High-throughput in situ perturbation of metabolite levels in the tumor micro-environment reveals favorable metabolic condition for increased fitness of infiltrated T-cells

Abstract

Tumor-infiltrating immune cells experience significant metabolic reprogramming in the tumor microenvironment (TME), and they share similar metabolic pathways and nutrient needs with malignant cells. This positions these cell types in direct nutrient competition in the TME. We currently lack a complete understanding of the similarities, differences, and functional consequences of the metabolic pathways utilized by activated immune cells from different lineages versus neoplastic cells.
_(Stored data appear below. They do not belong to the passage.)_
(** ** A body without usage data (C2) *)

(** C2, as the code has it.  A body that omits the usage data gives a result
    without usage in the generic adapter (and in the Anthropic-style adapter
    as the spec gives it); in the OpenAI-style adapter it gives a usage that
    is present, with all three counts 0. *)
Theorem usage_when_body_omits_it :
  (forall send self prompt model max_tokens temperature m,
     send (HTTPAdapter.request self prompt model max_tokens temperature)
     = Ok (PDict m) ->
     m !! "token_usage" = None ->
     exists r,
       HTTPAdapter.complete send self prompt model max_tokens temperature = Ok r
       /\ Base.usage r = None)
  /\ (forall send self prompt model max_tokens temperature m rest bm t i mo,
        send (Anthropic.request self prompt model max_tokens temperature)
        = Ok (PDict m) ->
        m !! "content" = Some (PList (PDict bm :: rest)) ->
        bm !! "text" = Some t ->
        m !! "id" = Some i ->
        m !! "model" = Some mo ->
        m !! "usage" = None ->
        exists r,
          Anthropic.complete send self prompt model max_tokens temperature = Ok r
          /\ Base.usage r = None)
  /\ (forall send self prompt model max_tokens temperature
             m rest cm mm content i mo,
        send (OpenAI.request self prompt model max_tokens temperature)
        = Ok (PDict m) ->
        m !! "choices" = Some (PList (PDict cm :: rest)) ->
        cm !! "message" = Some (PDict mm) ->
        mm !! "content" = Some content ->
        m !! "id" = Some i ->
        m !! "model" = Some mo ->
        m !! "usage" = None ->
        exists r,
          OpenAI.complete send self prompt model max_tokens temperature = Ok r
          /\ Base.usage r
             = Some {| Base.prompt_tokens := PInt 0;
                       Base.completion_tokens := PInt 0;
                       Base.total_tokens := PInt 0 |}).
Proof.
  split; [|split].
  - intros send self prompt model max_tokens temperature m Hsend Hu.
    rewrite (http_complete_dict _ _ _ _ _ _ _ Hsend), (http_parse_usage_absent _ Hu).
    eexists. split; reflexivity.
  - intros send self prompt model max_tokens temperature m rest bm t i mo
           Hsend Hc Ht Hi Hm Hu.
    unfold Anthropic.complete. rewrite Hsend, bind_Ok.
    rewrite (anthropic_parse_well_formed _ _ _ _ _ _ Hc Ht Hi Hm), Hu.
    eexists. split; reflexivity.
  - intros send self prompt model max_tokens temperature m rest cm mm content i mo
           Hsend Hc Hmsg Hcontent Hi Hm Hu.
    unfold OpenAI.complete. rewrite Hsend, bind_Ok.
    rewrite (openai_parse_well_formed m rest cm mm content i mo ∅)
      by (try done; by left).
    eexists. split; reflexivity.
Qed.

Lemma usage_when_body_omits_it_witness :
  Tests.respond (delete "token_usage" Tests.http_response)
    (HTTPAdapter.request Tests.http_provider "Test prompt" None None None)
  = Ok (PDict (delete "token_usage" Tests.http_response))
  /\ delete "token_usage" Tests.http_response !! "token_usage" = None
  /\ exists r,
       HTTPAdapter.complete
         (Tests.respond (delete "token_usage" Tests.http_response))
         Tests.http_provider "Test prompt" None None None = Ok r
       /\ Base.usage r = None.
Proof.
  split; [reflexivity|]. split; [reflexivity|].
  exact (proj1 usage_when_body_omits_it
           (Tests.respond (delete "token_usage" Tests.http_response))
           Tests.http_provider "Test prompt" None None None
           (delete "token_usage" Tests.http_response) eq_refl eq_refl).
Defined.

(** C2 as the spec states it fails on the OpenAI-style adapter: the
    body of the test without its [usage] gives a result whose usage is
    there, all zeros. *)
Lemma openai_usage_not_absent :
  Tests.openai_response_no_usage !! "usage" = None
  /\ exists r,
       OpenAI.complete (Tests.respond Tests.openai_response_no_usage)
         Tests.openai_provider "Test prompt" None None None = Ok r
       /\ Base.usage r
          = Some {| Base.prompt_tokens := PInt 0;
                    Base.completion_tokens := PInt 0;
                    Base.total_tokens := PInt 0 |}
       /\ Base.usage r <> None.
Proof.
  split; [reflexivity|]. eexists. split; [vm_compute; reflexivity|].
  split; [reflexivity | discriminate].
Qed.
(** * Cluster statistics aggregation (cluster/gateway/stat.go)

    A shallow embedding of the gateway's statistics aggregation: member
    selection, the request validation of [unpackReqStat], the numeric
    reducers, the response combiner [aggregateStatResponses] and the two
    request handlers, followed by the properties established about them. *)

From Stdlib Require Import ZArith NArith String Ascii Strings.Byte List Bool Lia.
From Stdlib Require Import Sorting.Sorted Sorting.Permutation.
From Stdlib Require Import Floats.SpecFloat.
From stdpp Require Import gmap strings list fin_maps.

#[local] Set Warnings "-register-all".
Local Open Scope string_scope.

(** ** Error kinds *)

(** The values of [ClusterErrorType] that stat.go refers to. *)
Inductive ClusterErrorType :=
| NoneError
| WrongMessageFormatError
| InternalServerError
| TimeoutError
| IssueMemberGoneError
| PipelineStatNotFoundError
| RetrievePipelineStatValueError
| RetrievePipelineStatDescError
| RetrievePluginStatValueError
| RetrievePluginStatDescError
| RetrieveTaskStatValueError
| RetrieveTaskStatDescError.

Record ClusterError := {
  Type_ : ClusterErrorType;
  Message : string
}.

Definition newClusterError (msg : string) (typ : ClusterErrorType) : ClusterError :=
  {| Type_ := typ; Message := msg |}.
(** * The update client of the Mender device agent (client.go)

    A shallow embedding of [client.go]: construction of the plain and the
    TLS-secured client, the update check ([GetScheduledUpdate] with
    [processUpdateResponse]) and the download guard ([FetchUpdate]).

    What the Go code does to the outside world is kept explicit.  A [World]
    holds the response-body streams that are alive (a heap of streams,
    addressed by handle) and the trace of every call the client makes into
    the logger and into the Go packages it imports.  Every function of the
    source that logs, reads or closes something is a computation in the
    state monad [M] over [World].  The packages themselves (net/http,
    encoding/json, io/ioutil, crypto/x509, crypto/tls) are not part of the
    repository: a [Platform] gives their answers, and every theorem holds
    for every platform. *)

From Stdlib Require Import ZArith String Ascii List Bool Lia.
From Stdlib Require Strings.Byte.
From stdpp Require Import base option gmap strings list.

Local Open Scope string_scope.
Local Open Scope Z_scope.

(** ** Go values *)

(** A Go [error].  [errors.New s] is [errorString s]; errors made by the
    imported packages (a [*url.Error] of the transport, a [*os.PathError] of
    the file system, a read error of a body) are [foreignError], tagged with
    the package they come from. *)
Inductive error : Type :=
| errorString (s : string)
| foreignError (pkg : string) (s : string).

Definition errors_New (s : string) : error := errorString s.

Global Instance error_eq_dec : EqDecision error.
Proof. solve_decision. Defined.

(** A call that yields a value or an error, never both. *)
Inductive result (A : Type) : Type :=
| Ok (a : A)
| Err (e : error).
Arguments Ok {A} a.
Arguments Err {A} e.

(** [[]byte]. *)
Abbreviation bytes := (list Init.Byte.byte).

Global Instance byte_eq_dec : EqDecision Init.Byte.byte :=
  Strings.Byte.byte_eq_dec.

(** Go's [byte(x)]: the low eight bits. *)
Definition byte_chr (x : Z) : ascii := ascii_of_N (Z.to_N (Z.land x 255)).

Definition runeError : Z := 0xFFFD.

Definition encode3 (r : Z) : string :=
  String (byte_chr (Z.lor 0xE0 (Z.shiftr r 12)))
    (String (byte_chr (Z.lor 0x80 (Z.land (Z.shiftr r 6) 0x3F)))
       (String (byte_chr (Z.lor 0x80 (Z.land r 0x3F))) "")).

Definition encode4 (r : Z) : string :=
  String (byte_chr (Z.lor 0xF0 (Z.shiftr r 18)))
    (String (byte_chr (Z.lor 0x80 (Z.land (Z.shiftr r 12) 0x3F)))
       (String (byte_chr (Z.lor 0x80 (Z.land (Z.shiftr r 6) 0x3F)))
          (String (byte_chr (Z.lor 0x80 (Z.land r 0x3F))) ""))).

(** The UTF-8 encoding of a rune (runtime [encoderune]); a negative rune,
    one above U+10FFFF and a surrogate are encoded as U+FFFD. *)
Definition encoderune (r : Z) : string :=
  if r <? 0 then encode3 runeError
  else if r <=? 0x7F then String (byte_chr r) ""
  else if r <=? 0x7FF then
    String (byte_chr (Z.lor 0xC0 (Z.shiftr r 6)))
      (String (byte_chr (Z.lor 0x80 (Z.land r 0x3F))) "")
  else if (0x10FFFF <? r) || ((0xD800 <=? r) && (r <=? 0xDFFF)) then
    encode3 runeError
  else if r <=? 0xFFFF then encode3 r
  else encode4 r.

(** The conversion [string(v)] of an [int64]: the UTF-8 encoding of the code
    point [v] (runtime [intstring]), not its decimal digits. *)
Definition string_of_int64 (v : Z) : string :=
  if (v <? - 2 ^ 31) || (2 ^ 31 <=? v) then encoderune runeError
  else encoderune v.

(** ** The data of client.go *)

Definition minimumImageSize : Z := 4096.

Definition updateResponseHaveUpdate : Z := 200.
Definition updateResponseNoUpdates : Z := 204.
Definition updateResponseError : Z := 404.

Definition errorLoadingClientCertificate : error :=
  errors_New "Failed to load certificate and key".
Definition errorNoServerCertificateFound : error :=
  errors_New "No server certificate is provided, use -trusted-certs with a proper certificate.".
Definition errorAddingServerCertificateToPool : error :=
  errors_New "Error adding trusted server certificate to pool.".

(** [UpdateResponse], with its anonymous struct [Image]. *)
Record UpdateResponse_Image : Type := mkImage {
  URI : string;
  Checksum : string;
  Image_ID : string
}.

Record UpdateResponse : Type := mkUpdateResponse {
  Image : UpdateResponse_Image;
  ID : string
}.

(** [new(UpdateResponse)]: every field is the empty string. *)
Definition new_UpdateResponse : UpdateResponse :=
  mkUpdateResponse (mkImage "" "" "") "".

Record httpsClientConfig : Type := mkConfig {
  certFile : string;
  certKey : string;
  serverCert : string
}.

Global Instance httpsClientConfig_eq_dec : EqDecision httpsClientConfig.
Proof. solve_decision. Defined.

(** [httpsClientConfig{}]. *)
Definition empty_httpsClientConfig : httpsClientConfig := mkConfig "" "" "".

(** ** What the imported packages hand over *)

Record x509_Certificate : Type := mkX509 {
  Raw : bytes;
  RawSubject : bytes
}.

Global Instance x509_Certificate_eq_dec : EqDecision x509_Certificate.
Proof. solve_decision. Defined.

(** [x509.CertPool]: the certificates it holds, without duplicates. *)
Record x509_CertPool : Type := mkPool { pool_certs : list x509_Certificate }.

Definition x509_NewCertPool : x509_CertPool := mkPool [].

(** [CertPool.AddCert]: a certificate that is in the pool is not added. *)
Definition AddCert (s : x509_CertPool) (cert : x509_Certificate) : x509_CertPool :=
  if existsb (fun c => bool_decide (Raw c = Raw cert)) (pool_certs s) then s
  else mkPool (pool_certs s ++ [cert]).

Definition Subjects (s : x509_CertPool) : list bytes :=
  map RawSubject (pool_certs s).

(** [tls.Certificate]; its zero value has no chain and no key. *)
Record tls_Certificate : Type := mkTlsCert {
  Certificate_chain : list bytes;
  PrivateKey : bytes
}.

Definition zero_tls_Certificate : tls_Certificate := mkTlsCert [] [].

Record tls_Config : Type := mkTlsConfig {
  RootCAs : option x509_CertPool;
  Certificates : list tls_Certificate
}.

Record http_Transport : Type := mkTransport {
  TLSClientConfig : option tls_Config
}.

(** [http.Client]; [Transport = None] is the nil transport of
    [&http.Client{}], that is the default one. *)
Record http_Client : Type := mkHttpClient {
  Transport : option http_Transport
}.

Record http_Request : Type := mkRequest {
  Method : string;
  URL : string
}.

Definition http_MethodGet : string := "GET".

(** A response body is a stream on the heap of the [World]. *)
Definition handle : Type := nat.

(** [http.Response], the fields the client looks at. *)
Record http_Response : Type := mkResponse {
  Status : string;
  StatusCode : Z;
  ContentLength : Z;
  Body : handle
}.

(** What the server, through the transport, answers to one request: the
    head of the response and what reading its body to the end will give
    (the bytes, and the error that stops the reading, if any). *)
Record ServerReply : Type := mkReply {
  reply_Status : string;
  reply_StatusCode : Z;
  reply_ContentLength : Z;
  reply_body : bytes;
  reply_fault : option error
}.

(** The errors of [json.Unmarshal]: [*json.SyntaxError], and the others
    ([*json.UnmarshalTypeError], [*json.InvalidUnmarshalError], ...). *)
Inductive json_error : Type :=
| SyntaxError (msg : string) (Offset : Z)
| UnmarshalTypeError (msg : string)
| OtherUnmarshalError (msg : string).

(** [err.Error()]. *)
Definition json_Error (e : json_error) : string :=
  match e with
  | SyntaxError msg _ => msg
  | UnmarshalTypeError msg => msg
  | OtherUnmarshalError msg => msg
  end.

(** The packages the client imports.  [json_Unmarshal data v] is [*v] after
    the call and the error returned. *)
Class Platform : Type := {
  http_NewRequest : string → string → result http_Request;
  http_RoundTrip : http_Client → http_Request → result ServerReply;
  json_Unmarshal : bytes → UpdateResponse → UpdateResponse * option json_error;
  ioutil_ReadFile : string → result bytes;
  pem_certificates : bytes → list x509_Certificate;
  tls_LoadX509KeyPair : string → string → result tls_Certificate
}.

(** ** The world *)

Inductive Level : Type := LvlDebug | LvlInfo | LvlWarn.

(** The calls the client makes, as the trace records them. *)
Inductive Event : Type :=
| EvLog (lvl : Level) (args : list string)
| EvNewRequest (method url : string)
| EvDo (req : http_Request)
| EvReadAll (h : handle)
| EvClose (h : handle)
| EvUnmarshal (data : bytes)
| EvReadFile (path : string)
| EvAppendCertsFromPEM (pem : bytes)
| EvLoadX509KeyPair (cert key : string).

Record Stream : Type := mkStream {
  pending : bytes;
  fault : option error;
  closed : bool
}.

(** The streams alive and the trace, the latest event first. *)
Record World : Type := mkWorld {
  streams : gmap handle Stream;
  trace : list Event
}.

Definition emptyWorld : World := mkWorld ∅ [].

(** ** The state monad over the world *)

Definition M (A : Type) : Type := World → A * World.

Global Instance M_ret : MRet M := λ A (a : A) w, (a, w).
Global Instance M_bind : MBind M :=
  λ A B (k : A → M B) (m : M A) w, let '(a, w') := m w in k a w'.

Definition emit (e : Event) : M unit :=
  λ w, (tt, mkWorld (streams w) (e :: trace w)).

(** The value and the world a computation ends with. *)
Definition value {A} (m : M A) (w : World) : A := fst (m w).
Definition after {A} (m : M A) (w : World) : World := snd (m w).

(** ** The calls into the logger and the packages *)

Definition log_Debug (args : list string) : M unit := emit (EvLog LvlDebug args).
Definition log_Info (args : list string) : M unit := emit (EvLog LvlInfo args).
Definition log_Warn (args : list string) : M unit := emit (EvLog LvlWarn args).

Definition errClosedBody : error :=
  foreignError "net/http" "http: read on closed response body".
Definition errNoBody : error :=
  foreignError "net/http" "http: invalid Read on closed Body".

(** [ioutil.ReadAll(body)]: everything that is still pending on the stream and
    the error that stopped the reading, if one did; the stream is left
    drained.  A closed stream gives the error net/http gives for a body
    that carried data; the empty body of a reply without content
    ([http.NoBody]), which still reads as empty after [Close], is not told
    apart, so nothing below is stated about reading a body after it was
    closed.  A handle that points to no stream has no counterpart in Go,
    where a body is never a dangling pointer; reading it is a failed read
    as well. *)
Definition ioutil_ReadAll (h : handle) : M (bytes * option error) :=
  λ w,
    let w' := mkWorld (streams w) (EvReadAll h :: trace w) in
    match streams w !! h with
    | None => (([], Some errNoBody), w')
    | Some s =>
        if closed s then (([], Some errClosedBody), w')
        else ((pending s, fault s),
              mkWorld (<[h := mkStream [] (fault s) false]> (streams w))
                      (EvReadAll h :: trace w))
    end.

(** [body.Close()]. *)
Definition Body_Close (h : handle) : M (option error) :=
  λ w,
    (None,
     mkWorld (alter (λ s, mkStream (pending s) (fault s) true) h (streams w))
             (EvClose h :: trace w)).

Section Client.

Context {P : Platform}.

Definition NewRequest (method url : string) : M (result http_Request) :=
  emit (EvNewRequest method url);; mret (http_NewRequest method url).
This study applies a novel in situ approach using implantable microdevices to expose the tumor to 27 controlled and localized metabolic perturbations in order to perform a systematic investigation into the metabolic regulation of the cellular fitness and persistence between immune and tumor cells directly within the native TME. Our findings identify the most potent metabolites, notably glutamine and arginine, that induce a favorable metabolic immune response in a mammary carcinoma model, and reveal novel insights on less characterized pathways, such as cysteine and glutathione. We then examine clinical samples from cancer patients to confirm the elevation of these pathways in tumor regions that are enriched in activated T cells. Overall, this work provides the first instance of a highly multiplexed in situ competition assay between malignant and immune cells within tumors using a range of localized microdose metabolic perturbations. The approach and findings may be used to potentiate the effects of T cell stimulating immunotherapies on a tumor-specific or personalized basis through targeted enrichment or depletion of specific metabolites.